Karanganyar, Gatra.com- Manipulasi data pasien Covid-19 sangat tidak dibenarkan. Apalagi dilakukan fasilitas pelayanan kesehatan (fasyankes).
Hal itu dikatakan Kepala Dinas Kesehatan Provinsi Jawa Tengah Yulianto Prabowo kepada wartawan saat ditanya kemungkinan adanya oknum manajemen RS sengaja membuat data palsu pasien yang sebenarnya tak terinveksi. Modus itu dilakukan demi memperoleh klaim pembiayaan dari pemerintah.
"Itu (perbuatan) enggak benar. Katakan siapa, kapan dan dimana kejadiannya dan siapa korbannya. Akan saya urus!" katanya.
Jika laporan itu benar adanya, ia akan menjatuhkan sanksi administratif sampai pencabutan izin operasional fasyankes hingga sanksi pidana.
Yulianto tak memungkiri manajemen fasyankes berstatus Badan Layanan Umum harus membiayai pengeluarannya secara mandiri. Di saat pandemi, pemerintah membayar klaim rumah sakit atas perawatan pasien Covid-19. Nilai klaim ini jauh di atas standar pembiayaan perawatan yang ditentukan INA-CBG. Bahkan sampai tiga atau empat kali lipat lebih besar.
"Biaya perawatan pasien Covid-19 ditanggung pemerintah pusat. Bagi RS, klaimnya sangat bagus. Membantu sekali bagi finansialnya. Jauh dari klaim BPJS kesehatan," katanya.

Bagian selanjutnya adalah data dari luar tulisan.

(** X8.  When the tenant loader succeeds.  With the tenant document and the
    environment entry read, the loader succeeds exactly when their keys are
    fields of the record and every field that has neither a default nor a
    computed value is a key of one of them. *)
Theorem read_tenant_config_accepts (h : host) (a : AppConfig)
    (spec entry : gmap string value) (environment_spec : value) :
  read_config h (tenant_path h a) = Ok (VDict spec) ->
  get (dget spec "environments" (VDict ∅)) (environment a) (VDict ∅) = Ok environment_spec ->
  source_items environment_spec = Some entry ->
  ((exists r, read_tenant_config h a = Ok r) <->
   (forall k, k ∈ dom spec ∪ dom entry -> In k TenantConfig_fields) /\
   (forall k, In k (document_fields Tenant) -> k ∈ dom spec ∪ dom entry)).
Proof.
  intros Hread Hget Hitems. split.
  - intros [r (spec' & es & entry' & Hread' & Hget' & Hitems' & -> & Hdom)%read_tenant_config_Ok].
    rewrite Hread in Hread'. apply Ok_inj in Hread'. injection Hread' as <-.
    rewrite Hget in Hget'. apply Ok_inj in Hget' as <-.
    rewrite Hitems in Hitems'. injection Hitems' as <-.
    rewrite !dom_deepmerge in Hdom. split.
    + intros k Hk. apply list_elem_of_In, (elem_of_list_to_set (C := gset string)).
      rewrite <- Hdom. clear -Hk. set_solver.
    + intros k Hk.
      assert (Hin : k ∈ (list_to_set TenantConfig_fields : gset string)).
      { rewrite (tenant_fields_set a). apply elem_of_union_r.
        by apply elem_of_list_to_set, list_elem_of_In. }
      rewrite <- Hdom in Hin.
      assert (Hd : tenant_defaults !! k = None /\ tenant_computed a !! k = None).
      { unfold tenant_defaults, tenant_computed.
        cbn [document_fields In] in Hk. destruct_or?; subst; try done; split; by map_lookup. }
      destruct Hd as [Hd%not_elem_of_dom Hc%not_elem_of_dom]. clear -Hin Hd Hc. set_solver.
  - intros [Hsub Hreq]. unfold read_tenant_config. fold (tenant_path h a).
    rewrite Hread. cbn [bind get dict_get]. fold (dget spec "environments" (VDict ∅)).
    rewrite Hget. cbn [bind merge merge_source].
    rewrite (merge_source_items _ _ _ Hitems). cbn [bind]. unfold new_record.
    rewrite bool_decide_eq_true_2; [eauto|].
    rewrite !dom_deepmerge, (tenant_fields_set a). apply set_eq. intros k. split.
    + intros Hk.
      assert (Hk' : k ∈ dom tenant_defaults ∪ dom (tenant_computed a) ∨ k ∈ dom spec ∪ dom entry)
        by (clear -Hk; set_solver).
      destruct Hk' as [Hk'|Hk']; [by apply elem_of_union_l|].
      rewrite <- (tenant_fields_set a).
      by apply elem_of_list_to_set, list_elem_of_In, Hsub.
    + intros [Hk|Hk]%elem_of_union; [clear -Hk; set_solver|].
      apply elem_of_list_to_set, list_elem_of_In, Hreq in Hk. clear -Hk. set_solver.
Qed.
(** * PSA import: bone-space conversion and keyframe reduction

    A shallow embedding of [import_psa] (io_scene_psk_psa/psa/importer.py)
    and of the host data it reads and writes, with the properties of the
    bone-space converter, the keyframe reducer and the import loop; and of
    the import panel of the same file (the filter of the sequence list,
    the operators that select sequences, the loading of a file and the
    import operator), with the properties of these.

    Scalars.  The sequence data matrix is a numpy array of floats; it is
    modelled over the rationals [Q], so sums, differences and comparisons
    are exact.  The decisions the importer takes only compare values, and
    every concrete value used below is exactly representable. *)

From Stdlib Require Import QArith Qabs Lqa Lia.
From stdpp Require Import base option list gmap strings pretty stringmap sorting.

Set Warnings "-register-all,-clear-no-such-hyp".

(** ** Python exceptions and the error monad *)

Inductive exn : Type :=
  | KeyError (key : string)
  | IndexError
  | ValueError
  | AttributeError
  | RuntimeError
  | OverflowError.

Inductive result (A : Type) : Type :=
  | Ok (a : A)
  | Raise (e : exn).
Arguments Ok {A} a.
Arguments Raise {A} e.

Definition rbind {A B} (m : result A) (k : A → result B) : result B :=
  match m with
  | Ok a => k a
  | Raise e => Raise e
  end.

Notation "x <- m ;; k" := (rbind m (fun x => k))
  (at level 100, m at next level, right associativity).

(** ** mathutils: quaternions and vectors *)

Record Quaternion : Type := mkQuat { qw : Q; qx : Q; qy : Q; qz : Q }.
Record Vector : Type := mkVec { vx : Q; vy : Q; vz : Q }.

(** [Quaternion()] and [Vector()] without arguments. *)
Definition quat_identity : Quaternion := mkQuat 1 0 0 0.
Definition vec_zero : Vector := mkVec 0 0 0.

Local Open Scope Q_scope.

(** [q.conjugated()]: the vector part is negated. *)
Definition conjugated (q : Quaternion) : Quaternion :=
  mkQuat (qw q) (- qx q) (- qy q) (- qz q).

(** [a - b] on vectors. *)
Definition vec_sub (a b : Vector) : Vector :=
  mkVec (vx a - vx b) (vy a - vy b) (vz a - vz b).

(** [self.rotate(other)] of mathutils is library code outside the
    repository (it goes through rotation matrices and a square root); the
    importer is modelled over any implementation of it.  [quat_rotate self
    other] is the value [self] holds after [self.rotate(other)]. *)
Class Rotate : Type := {
  quat_rotate : Quaternion → Quaternion → Quaternion;
  vec_rotate : Vector → Quaternion → Vector
}.

(** The algebraic reading of [rotate]: on unit quaternions mathutils
    computes the Hamilton product [other * self] (up to the sign its matrix
    round trip picks), and on vectors the sandwich [q v q*]. *)
Definition quat_mul (a b : Quaternion) : Quaternion :=
  mkQuat
    (qw a * qw b - qx a * qx b - qy a * qy b - qz a * qz b)
    (qw a * qx b + qx a * qw b + qy a * qz b - qz a * qy b)
    (qw a * qy b - qx a * qz b + qy a * qw b + qz a * qx b)
    (qw a * qz b + qx a * qy b - qy a * qx b + qz a * qw b).

Definition hamilton_vec_rotate (v : Vector) (q : Quaternion) : Vector :=
  let p := quat_mul (quat_mul q (mkQuat 0 (vx v) (vy v) (vz v))) (conjugated q) in
  mkVec (qx p) (qy p) (qz p).

Definition hamilton : Rotate :=
  {| quat_rotate self other := quat_mul other self;
     vec_rotate := hamilton_vec_rotate |}.

(** Equality of quaternions and vectors as values (component-wise, up to
    the representation of a rational). *)
Definition quat_eqb (a b : Quaternion) : bool :=
  Qeq_bool (qw a) (qw b) && Qeq_bool (qx a) (qx b)
  && Qeq_bool (qy a) (qy b) && Qeq_bool (qz a) (qz b).

Definition vec_eqb (a b : Vector) : bool :=
  Qeq_bool (vx a) (vx b) && Qeq_bool (vy a) (vy b) && Qeq_bool (vz a) (vz b).

Local Close Scope Q_scope.

(** ** The target armature *)

(** A bone of the armature: its name, its parent bone, the translation and
    the rotation of its rest matrix ([matrix_local.translation] and
    [matrix_local.to_quaternion()]), and the three custom properties the
    importer looks for. *)
Inductive Bone : Type :=
  mkBone {
    bone_name : string;
    bone_parent : option Bone;
    matrix_local_translation : Vector;
    matrix_local_quaternion : Quaternion;
    prop_orig_quat : option Quaternion;
    prop_orig_loc : option Vector;
    prop_post_quat : option Quaternion
  }.

(** Modelled from the spec: a bone of the PSA file (data.py is not among
    the sources at hand); the importer reads only its name.  The file has
    the name in bytes and the importer decodes it wherever it reads it
    ([name.decode('windows-1252')]); the name is kept here as the text
    that the decoding gives.  The model is thus of files whose names
    decode: a name that holds one of the five bytes that windows-1252
    leaves without a character (0x81, 0x8D, 0x8F, 0x90, 0x9D) makes the
    importer raise UnicodeDecodeError at line 66, before anything else,
    and is outside the model. *)
Record PsaBone : Type := mkPsaBone { psa_bone_name : string }.

(** ** ImportBone *)

(** [parent] refers to another ImportBone; it is kept as the index of that
    bone in [import_bones].  [fcurves] are references to f-curves of the
    action being filled, kept as their positions in [action.fcurves]. *)
Record ImportBone : Type := mkImportBone {
  psa_bone : PsaBone;
  parent : option nat;
  armature_bone : Bone;
  pose_bone : string;
  orig_loc : Vector;
  orig_quat : Quaternion;
  post_quat : Quaternion;
  fcurves : list nat
}.

Section Converter.
Context {R : Rotate}.

(** [calculate_fcurve_data(import_bone, key_data)].  [key_data] is a row
    of the data matrix; [Quaternion(key_data[0:4])] and
    [Vector(key_data[4:])] need four and three values. *)
Definition calculate_fcurve_data (import_bone : ImportBone) (key_data : list Q)
  : result (list Q) :=
  match key_data with
  | [k0; k1; k2; k3; k4; k5; k6] =>
    let key_rotation := mkQuat k0 k1 k2 k3 in
    let key_location := mkVec k4 k5 k6 in
    let q := post_quat import_bone in
    let q := quat_rotate q (orig_quat import_bone) in
    let quat := q in
    let q := post_quat import_bone in
    let q :=
      match parent import_bone with
      | None => quat_rotate q (conjugated key_rotation)
      | Some _ => quat_rotate q key_rotation
      end in
    let quat := quat_rotate quat (conjugated q) in
    let loc := vec_sub key_location (orig_loc import_bone) in
    let loc := vec_rotate loc (conjugated (post_quat import_bone)) in
    Ok [qw quat; qx quat; qy quat; qz quat; vx loc; vy loc; vz loc]
  | _ => Raise ValueError
  end.

(** Lines 101-118: the rest-pose reference transforms of one import bone
    whose [parent] is already set. *)
Definition calculate_orig (import_bone : ImportBone) : result ImportBone :=
  let armature_bone := armature_bone import_bone in
  match prop_orig_quat armature_bone with
  | Some aux_orig_quat =>
    match prop_orig_loc armature_bone, prop_post_quat armature_bone with
    | Some aux_orig_loc, Some aux_post_quat =>
      Ok (mkImportBone (psa_bone import_bone) (parent import_bone)
            armature_bone (pose_bone import_bone)
            aux_orig_loc aux_orig_quat aux_post_quat (fcurves import_bone))
    | None, _ => Raise (KeyError "orig_loc")
    | _, None => Raise (KeyError "post_quat")
    end
  | None =>
    match parent import_bone with
    | Some _ =>
      match bone_parent armature_bone with
      | Some armature_parent =>
        let loc := vec_sub (matrix_local_translation armature_bone)
                           (matrix_local_translation armature_parent) in
        let loc := vec_rotate loc (conjugated (matrix_local_quaternion armature_parent)) in
        let quat := matrix_local_quaternion armature_bone in
        let quat := quat_rotate quat (conjugated (matrix_local_quaternion armature_parent)) in
        let quat := conjugated quat in
        Ok (mkImportBone (psa_bone import_bone) (parent import_bone)
              armature_bone (pose_bone import_bone)
              loc quat (conjugated quat) (fcurves import_bone))
      | None => Raise AttributeError
      end
    | None =>
      let loc := matrix_local_translation armature_bone in
      let quat := matrix_local_quaternion armature_bone in
      Ok (mkImportBone (psa_bone import_bone) (parent import_bone)
            armature_bone (pose_bone import_bone)
            loc quat (conjugated quat) (fcurves import_bone))
    end
  end.

End Converter.

(** ** numpy arrays of shape (frames, bones, channels)

    An array is its shape and its items; an index outside the shape raises
    IndexError.  The sequence data matrix holds scalars, the keyframe write
    matrix holds the marks 1 and 0 as [true] and [false]. *)

Record ndarray (A : Type) : Type := mkArray {
  nframes : nat;
  nbones : nat;
  nchannels : nat;
  item : nat → nat → nat → A
}.
Arguments mkArray {A} _ _ _ _.
Arguments nframes {A} _.
Arguments nbones {A} _.
Arguments nchannels {A} _.
Arguments item {A} _ _ _ _.

Definition same_shape {A B} (a : ndarray A) (b : ndarray B) : Prop :=
  nframes a = nframes b ∧ nbones a = nbones b ∧ nchannels a = nchannels b.

(** [a[f, b, c]] *)
Definition nd_get {A} (a : ndarray A) (f b c : nat) : result A :=
  if (f <? nframes a) && (b <? nbones a) && (c <? nchannels a)
  then Ok (item a f b c) else Raise IndexError.

(** [a[f, b, c] = v] *)
Definition nd_set {A} (a : ndarray A) (f b c : nat) (v : A) : result (ndarray A) :=
  if (f <? nframes a) && (b <? nbones a) && (c <? nchannels a)
  then Ok (mkArray (nframes a) (nbones a) (nchannels a)
             (λ f' b' c', if (f' =? f) && (b' =? b) && (c' =? c) then v
                          else item a f' b' c'))
  else Raise IndexError.

(** [a[f, b]]: the row of channel values of one bone at one frame. *)
Definition nd_row {A} (a : ndarray A) (f b : nat) : result (list A) :=
  if (f <? nframes a) && (b <? nbones a)
  then Ok (map (item a f b) (seq 0 (nchannels a))) else Raise IndexError.

(** [a[f, b] = row]: the row must have the array's channel count. *)
Definition nd_set_row {A} (a : ndarray A) (f b : nat) (row : list A)
  : result (ndarray A) :=
  if (f <? nframes a) && (b <? nbones a) then
    if length row =? nchannels a then
      Ok (mkArray (nframes a) (nbones a) (nchannels a)
            (λ f' b' c', if (f' =? f) && (b' =? b)
                         then default (item a f' b' c') (row !! c')
                         else item a f' b' c'))
    else Raise ValueError
  else Raise IndexError.

(** [a[:, b, c]]: one channel of one bone over all frames. *)
Definition nd_column {A} (a : ndarray A) (b c : nat) : result (list A) :=
  if (b <? nbones a) && (c <? nchannels a)
  then Ok (map (λ f, item a f b c) (seq 0 (nframes a))) else Raise IndexError.

(** [np.ones(a.shape, dtype=np.int8)] *)
Definition nd_ones {A} (a : ndarray A) : ndarray bool :=
  mkArray (nframes a) (nbones a) (nchannels a) (λ _ _ _, true).

(** An array from nested lists [frame][bone][channel] (for concrete data). *)
Definition nd_of_lists (frames : list (list (list Q))) (bones channels : nat)
  : ndarray Q :=
  mkArray (length frames) bones channels
    (λ f b c, nth c (nth b (nth f frames []) []) 0%Q).

(** ** Loops *)

(** [enumerate(l)] *)
Definition enumerate {A} (l : list A) : list (nat * A) := zip (seq 0 (length l)) l.

(** A [for] loop whose body may raise, over an accumulated state. *)
Fixpoint for_loop {X S} (xs : list X) (body : S → X → result S) (s : S) : result S :=
  match xs with
  | [] => Ok s
  | x :: xs => s' <- body s x ;; for_loop xs body s'
  end.

(** A list comprehension whose element expression may raise. *)
Fixpoint map_result {X Y} (f : X → result Y) (xs : list X) : result (list Y) :=
  match xs with
  | [] => Ok []
  | x :: xs => y <- f x ;; ys <- map_result f xs ;; Ok (y :: ys)
  end.

(** ** The PSA reader *)

(** Modelled from the spec: the sequence records and the reader (data.py
    and reader.py are not among the sources at hand).  A sequence has a
    name (kept as the text it decodes to, like the name of a bone), a
    frame count and a frame rate; the reader exposes the bone table in
    file order, the mapping from sequence names to sequences, and
    [read_sequence_data_matrix], which decodes the matrix of a named
    sequence or fails. *)
Record Sequence : Type := mkSequence {
  sequence_name : string;
  frame_count : nat;
  fps : Q
}.

Record PsaReader : Type := mkPsaReader {
  bones : list PsaBone;
  sequences : gmap string Sequence;
  read_sequence_data_matrix : string → result (ndarray Q)
}.

(** ** Blender data *)

Inductive PoseProperty : Type := rotation_quaternion | location.

#[global] Instance PoseProperty_eq_dec : EqDecision PoseProperty.
Proof. solve_decision. Defined.

(** [pose_bone.path_from_id(property)] names the pose bone and the
    property; the path is kept as that pair. *)
Definition path_from_id (pose_bone : string) (p : PoseProperty)
  : string * PoseProperty := (pose_bone, p).
(** * pretext-cli: manifest resolution and the preview session

    A shallow embedding of [pretext/utils.py] and of the two commands of
    [pretext/cli.py] that call into it ([build] and [view]), with the
    properties of the project's specification proved or refuted on it.

    Python values are modelled as follows.
    - [str] is [string]; a character is one of the 256 code points of
      [ascii] (the Latin-1 range).
    - a call that may raise returns an [outcome].
    - [os.path] is [posixpath]: the separator is the slash.
    - an lxml element is a rose tree carrying its tag, text, children and
      tail.
    - a [dict] from [str] to [str] is a [gmap string string]. *)

From Stdlib Require Import ZArith Lia List Bool Ascii String.
From stdpp Require Import base option list gmap strings.

Import ListNotations.
Local Open Scope Z_scope.

(** ** Python values every module shares *)

Module Py.

(** The exceptions that the modelled code can raise. *)
Inductive exn : Type :=
| AttributeError (msg : string)
| TypeError (msg : string)
| XPathEvalError
| XMLSyntaxError
| FileNotFoundError (path : string)
| IndexError
| KeyboardInterrupt
| RecursionError
| RuntimeError (msg : string)
| ValueError (msg : string).

(** The result of a call. [Uninterpreted] marks a call that leaves what
    this development interprets: an XPath outside the fragment of
    [Lxml.parse_xpath], an ElementPath that is not made of tag names, or
    a [join] on a thread that was not asked to stop, which does not
    return. *)
Inductive outcome (A : Type) : Type :=
| Returns (a : A)
| Raises (e : exn)
| Uninterpreted.

Arguments Returns {A} a.
Arguments Raises {A} e.
Arguments Uninterpreted {A}.

Definition bind {A B : Type} (m : outcome A) (k : A -> outcome B) : outcome B :=
  match m with
  | Returns a => k a
  | Raises e => Raises e
  | Uninterpreted => Uninterpreted
  end.

(** The character [chr(34)], the double quote. *)
Definition dquote : ascii := ascii_of_nat 34.

(** [str.isspace] on one character of the Latin-1 range: the code points
    9-13, 28-32, 133 and 160. *)
Definition isspace (c : ascii) : bool :=
  let n := nat_of_ascii c in
  ((9 <=? n) && (n <=? 13) || (28 <=? n) && (n <=? 32)
   || (n =? 133) || (n =? 160))%nat.

(** [s.lstrip()] *)
Fixpoint lstrip (s : string) : string :=
  match s with
  | EmptyString => EmptyString
  | String c s' => if isspace c then lstrip s' else s
  end.

(** [s.rstrip()] *)
Fixpoint rstrip (s : string) : string :=
  match s with
  | EmptyString => EmptyString
  | String c s' =>
      match rstrip s' with
      | EmptyString => if isspace c then EmptyString else String c EmptyString
      | r => String c r
      end
  end.

(** [s.strip()] *)
Definition strip (s : string) : string := rstrip (lstrip s).

(** [s.rfind(c)] for a one-character [c]: the index of the last
    occurrence, [-1] when there is none. *)
Fixpoint rfind (c : ascii) (s : string) : Z :=
  match s with
  | EmptyString => -1
  | String a s' =>
      let r := rfind c s' in
      if 0 <=? r then r + 1 else if Ascii.eqb a c then 0 else -1
  end.

(** [s[:i]] for [0 <= i]. *)
Definition slice_to (i : Z) (s : string) : string :=
  substring 0 (Z.to_nat i) s.

(** [c * n] for a one-character [c]. *)
Fixpoint str_mul (c : ascii) (n : nat) : string :=
  match n with
  | O => EmptyString
  | S k => String c (str_mul c k)
  end.

(** [s.rstrip(c)] for a one-character [c]. *)
Fixpoint rstrip_char (c : ascii) (s : string) : string :=
  match s with
  | EmptyString => EmptyString
  | String a s' =>
      match rstrip_char c s' with
      | EmptyString => if Ascii.eqb a c then EmptyString else String a EmptyString
      | r => String a r
      end
  end.

(** [s.startswith(c)] and [s.endswith(c)] for a one-character [c]. *)
Definition startswith (c : ascii) (s : string) : bool :=
  match s with
  | String a _ => Ascii.eqb a c
  | EmptyString => false
  end.

Fixpoint endswith (c : ascii) (s : string) : bool :=
  match s with
  | EmptyString => false
  | String a EmptyString => Ascii.eqb a c
  | String _ s' => endswith c s'
  end.

(** [s.split(c)] for a one-character [c]. *)
Fixpoint split (c : ascii) (s : string) : list string :=
  match s with
  | EmptyString => [EmptyString]
  | String a s' =>
      let r := split c s' in
      if Ascii.eqb a c then EmptyString :: r
      else match r with
           | [] => [String a EmptyString]
           | h :: t => String a h :: t
           end
  end.

(** [c in s] for a one-character [c]. *)
Fixpoint contains (c : ascii) (s : string) : bool :=
  match s with
  | EmptyString => false
  | String a s' => Ascii.eqb a c || contains c s'
  end.

(** [s.lstrip(c)] for a one-character [c]. *)
Fixpoint lstrip_char (c : ascii) (s : string) : string :=
  match s with
  | EmptyString => EmptyString
  | String a s' => if Ascii.eqb a c then lstrip_char c s' else s
  end.

(** [s.rstrip('\r\n')]: the carriage returns and line feeds at the end
    are dropped. *)
Fixpoint rstrip_crlf (s : string) : string :=
  match s with
  | EmptyString => EmptyString
  | String a s' =>
      match rstrip_crlf s' with
      | EmptyString =>
          if ((nat_of_ascii a =? 13) || (nat_of_ascii a =? 10))%nat
          then EmptyString else String a EmptyString
      | r => String a r
      end
  end.

Definition prepend (c : ascii) (ws : list string) : list string :=
  match ws with
  | w :: rest => String c w :: rest
  | [] => [String c EmptyString]
  end.

(** [s.split()]: the maximal runs of characters that are not
    whitespace, in order. *)
Fixpoint words (s : string) : list string :=
  match s with
  | EmptyString => []
  | String c s' =>
      if isspace c then words s'
      else
        match s' with
        | EmptyString => [String c EmptyString]
        | String c' _ =>
            if isspace c' then String c EmptyString :: words s'
            else prepend c (words s')
        end
  end.

(** The records handed to the logger [ptxlogger]. *)
Inductive level : Type := DEBUG | INFO | WARNING | ERROR | CRITICAL.

Definition log_record : Type := (level * string)%type.

End Py.

(** ** [os.path] on POSIX *)

Module PosixPath.
Import Py.

Definition sep : ascii := "/"%char.

(** [posixpath.join(a, b)]:
    [if b.startswith(sep): path = b
     elif not path or path.endswith(sep): path += b
     else: path += sep + b] *)
Definition join (a b : string) : string :=
  if startswith sep b then b
  else if String.eqb a EmptyString || endswith sep a then a +:+ b
  else a +:+ String sep b.

(** [posixpath.dirname(p)]:
    [i = p.rfind(sep) + 1; head = p[:i]
     if head and head != sep*len(head): head = head.rstrip(sep)
     return head] *)
Definition dirname (p : string) : string :=
  let i := rfind sep p + 1 in
  let head := slice_to i p in
  if negb (String.eqb head EmptyString)
     && negb (String.eqb head (str_mul sep (String.length head)))
  then rstrip_char sep head
  else head.

End PosixPath.

(** ** The part of lxml that the sources call *)

Module Lxml.
Import Py.

(** An element as lxml presents it: [tag], [text] (the text before the
    first child, [None] when there is none), the children in document
    order, and [tail] (the text after the element's end tag). *)
#[warnings="-register-all"]
Inductive element : Type :=
| Element (tag : string) (text : option string)
          (children : list element) (tail : option string).

Definition tag (e : element) : string :=
  match e with Element t _ _ _ => t end.
Definition text (e : element) : option string :=
  match e with Element _ x _ _ => x end.
Definition children (e : element) : list element :=
  match e with Element _ _ c _ => c end.
Definition tail (e : element) : option string :=
  match e with Element _ _ _ x => x end.

(** A node of a query result: the element and the element it hangs
    under, which [getparent] gives back. *)
Record node : Type := Node { node_elem : element; node_parent : option element }.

Meski demikian, jangan sekali-kali manajemen fasyankes memanfaatkan hal itu dengan memanipulasi status pasien. Dari semula sakit non covid-19, menjadi pasien Covid-19.
Sekretaris Dinas Kesehatan Kabupaten Karanganyar Purwati menyebut biaya perawatan pasien Covid-19 dengan komorbiditas bisa mencapai Rp50 juta.
"Antara Rp15 juta-Rp20 juta. Ada yang biayanya sampai Rp50 juta. Asalkan pasien Covid-19, ditanggung pemerintah. Klaim ini lebih besar dari standar Inasibijis (INA-CBG)," jelasnya.
Direktur RSUD Karanganyar, Iwan Setiawan menyebut klaim yang dibayarkan pemerintah ke rumah sakit terkait perawatan pasien Covid-19 menunjang operasional rumah sakitnya. Selain untuk membayar pegawai, juga membeli sarana dan prasarana penunjang tenaga kesehatan.
"Klaim perawatan pasien Covid-19, bisa membantu kami beli APD," katanya.